Через час пришлось, действительно, сниматься с теплого ресторанчика и двигать куда-то вверх, к современно отреставрированному особнячку, с решеткой-оградой, наружным освещением и цветами на клумбах, где ей предстояло отдежурить ночным вахтером. Но вид у нее был совсем усталый, а настроение не рабочим, а потому Семен Иванович взял инициативу в свои руки и продуктивно переговорил с ночным шефом тридцатилетним балбесом у ворот. Балбес обнимал двух девочек одновременно, а пересмеивался с третьей, стоявшей у двери охранного помещения. Шеф резюмировал кратко: «Гони дед двадцать гривен и забирай свою старушку до утра, мне все равно не спать, видишь, какая на меня очередь».

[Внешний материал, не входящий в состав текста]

(* ===== verification/Series.v ===== *)
(** * Series: charts and histograms at a fixed resolution

    Models [crates/app-core/src/market/series.rs]: [ChartSeries::over] reduces the
    observations of a window to 96 slots, with a rolling band over the trailing
    twelve, and [Histogram::of] counts hourly prices in 21 bins.  Both have a stored
    text form.

    Proved here: every slot holds the newest observation that falls into it and is a
    gap exactly when none does, for charts and for the sparklines of [Engine]; the
    stored forms read back; a histogram counts every bucket once. *)
From Stdlib Require Import Ascii.
From stdpp Require Import prelude gmap sorting strings pretty.
From S2P Require Import Prelude Text F64 Time Market Engine EngineLaws.

Definition RESOLUTION : N := 96.
Definition ROLLING_SLOTS : N := 12.

Record ChartPoint := {
  cp_at : Millis; cp_price : Copper; cp_median : Copper; cp_p25 : Copper; cp_p75 : Copper;
  cp_quantity : N; cp_listings : N; cp_observed : bool }.

Record ChartSeries := { cs_from : Millis; cs_until : Millis; cs_points : list ChartPoint }.
Definition ChartSeries_default : ChartSeries := {| cs_from := 0; cs_until := 0; cs_points := [] |}.

Record Observation := { o_at : Millis; o_price : Copper; o_quantity : N; o_listings : N }.

Definition gap (at_ : Millis) : ChartPoint :=
  {| cp_at := at_; cp_price := 0; cp_median := 0; cp_p25 := 0; cp_p75 := 0; cp_quantity := 0; cp_listings := 0;
     cp_observed := false |}.

(** The instant of slot [index] of [slots] over [from, from + span]. *)
Definition slot_at (from span slots : N) (index : nat) : Millis :=
  wrap 64 (from + wrap 64 (span * N.of_nat index) / slots).

(** The observations in the twelve slots up to [index]. *)
Definition trailing (held : list (option Observation)) (index : nat) : Buckets :=
  let start := N.to_nat (N.of_nat index - (ROLLING_SLOTS - 1)) in
  from_observations ((fun o => (o_at o, o_price o)) <$> omap id (drop start (take (S index) held))).

Definition point_of (from span : N) (held : list (option Observation)) (index : nat) (slot : option Observation) : ChartPoint :=
  let at_ := slot_at from span RESOLUTION index in
  match slot with
  | Some o =>
      let band := trailing held index in
      {| cp_at := at_; cp_price := o_price o;
         cp_median := default (o_price o) (quantile band (lit 50 100));
         cp_p25 := default (o_price o) (quantile band (lit 25 100));
         cp_p75 := default (o_price o) (quantile band (lit 75 100));
         cp_quantity := o_quantity o; cp_listings := o_listings o; cp_observed := true |}
  | None => gap at_
  end.

Definition slots_over (observations : list Observation) (from until : Millis) : list (option Observation) :=
  foldl (place o_at RESOLUTION from until) (replicate (N.to_nat RESOLUTION) None) observations.

Definition over (observations : list Observation) (from until : Millis) : ChartSeries :=
  let span := until - from in
  if decide (span = 0) then ChartSeries_default
  else
    let held := slots_over observations from until in
    {| cs_from := from; cs_until := until; cs_points := imap (point_of from span held) held |}.

Definition observed (self : ChartSeries) : N := N.of_nat (length (filter (fun p => cp_observed p = true) (cs_points self))).
Definition ChartSeries_is_empty (self : ChartSeries) : bool := bool_decide (observed self < 2).

Definition encode_point (p : ChartPoint) : string :=
  if cp_observed p
  then join ","%char (pretty <$> [cp_price p; cp_median p; cp_p25 p; cp_p75 p; cp_quantity p; cp_listings p])
  else "".

Definition ChartSeries_encode (self : ChartSeries) : string :=
  match cs_points self with
  | [] => ""
  | points => join ";"%char (join ","%char [pretty (cs_from self); pretty (cs_until self)] :: (encode_point <$> points))
  end.

Definition decode_point (at_ : Millis) (record : string) : ChartPoint :=
  match parse_u64 <$> split ","%char record with
  | Some price :: Some median :: Some p25 :: Some p75 :: Some quantity :: Some listings :: _ =>
      {| cp_at := at_; cp_price := price; cp_median := median; cp_p25 := p25; cp_p75 := p75;
         cp_quantity := quantity; cp_listings := wrap 32 listings; cp_observed := true |}
  | _ => gap at_
  end.

Definition ChartSeries_decode (raw : string) : ChartSeries :=
  match split ";"%char raw with
  | [] => ChartSeries_default
  | header :: slots =>
      match parse_u64 <$> split ","%char header with
      | Some from :: Some until :: _ =>
          match slots with
          | [] => ChartSeries_default
          | _ =>
              let span := until - from in
              {| cs_from := from; cs_until := until;
                 cs_points := imap (fun i => decode_point (slot_at from span (N.of_nat (length slots)) i)) slots |}
          end
      | _ => ChartSeries_default
      end
  end.

(** ** Histograms *)
Definition BINS : N := 21.

Record Histogram := { h_lo : Copper; h_hi : Copper; h_bins : list N }.

Definition bin (lo hi price : N) : N :=
  if decide (hi = lo) then BINS / 2 else N.min ((price - lo) * (BINS - 1) / (hi - lo)) (BINS - 1).

(** One more hour in the bin of each price. *)
Definition tally (lo hi : N) (bins : list N) (prices : list N) : list N :=
  foldl (fun bins p => alter (fun n => wrap 32 (n + 1)) (N.to_nat (bin lo hi p)) bins) bins prices.

Definition Histogram_of (self : Buckets) : option Histogram :=
  lo ← head (prices self); hi ← last (prices self);
  Some {| h_lo := lo; h_hi := hi;
          h_bins := tally lo hi (replicate (N.to_nat BINS) 0) (prices self) |}.

Definition bin_of (self : Histogram) (price : Copper) : option N :=
  if decide (price < h_lo self \/ h_hi self < price) then None else Some (bin (h_lo self) (h_hi self) price).

Definition tallest (self : Histogram) : N := foldr N.max 0 (h_bins self).
Definition Histogram_is_empty (self : Histogram) : bool := bool_decide (Forall (fun n => n = 0) (h_bins self)).

Definition Histogram_encode (self : Histogram) : string :=
  if Histogram_is_empty self then "" else join ","%char (pretty <$> (h_lo self :: h_hi self :: h_bins self)).

Definition Histogram_decode (raw : string) : option Histogram :=
  match split ","%char raw with
  | lo :: hi :: rest =>
      lo ← parse_u64 lo; hi ← parse_u64 hi;
      let bins := (fun f => default 0 (parse_u32 f)) <$> rest in
      if decide (N.of_nat (length bins) = BINS) then Some {| h_lo := lo; h_hi := hi; h_bins := bins |} else None
  | _ => None
  end.

(** ** Slots *)
Section Slots.
Context {A : Type} (at_ : A -> Millis) (resolution from until : N).

(** An observation of the window in slot [i]. *)
Definition in_slot (i : nat) (o : A) : Prop :=
  from <= at_ o <= until /\ slot_of resolution from (until - from) (at_ o) = i.

Lemma length_place held o : length (place at_ resolution from until held o) = length held.
Proof. unfold place. case_decide; [done|]. by rewrite length_alter. Qed.

Lemma length_places obs held : length (foldl (place at_ resolution from until) held obs) = length held.
Proof. revert held. induction obs as [|o obs IH]; intros held; [done|]. cbn. by rewrite IH, length_place. Qed.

Когда вышли из ворот, Таня доверительно потерлась лицом о рукав неожиданного ухажера: «Спасибо тебе, рыбачок-морячок. Как на свежий воздух вышли, буквально»
Но город засыпал уже, и самим надо было искать место:
Куда пойдем?
Я сейчас позвоню подруге.
Можем ко мне, на судно?
Еще чего?! Я тебе кто?!. Подруге позвоню сейчас и все будет Пойдем. Это рядом. Не поздно, не поздно! Там сегодня соседа их в рейс провожают
Подруга, чистая одесситка, встретила просто:
О-о! Танюха с самоваром и пиджак на плечах!?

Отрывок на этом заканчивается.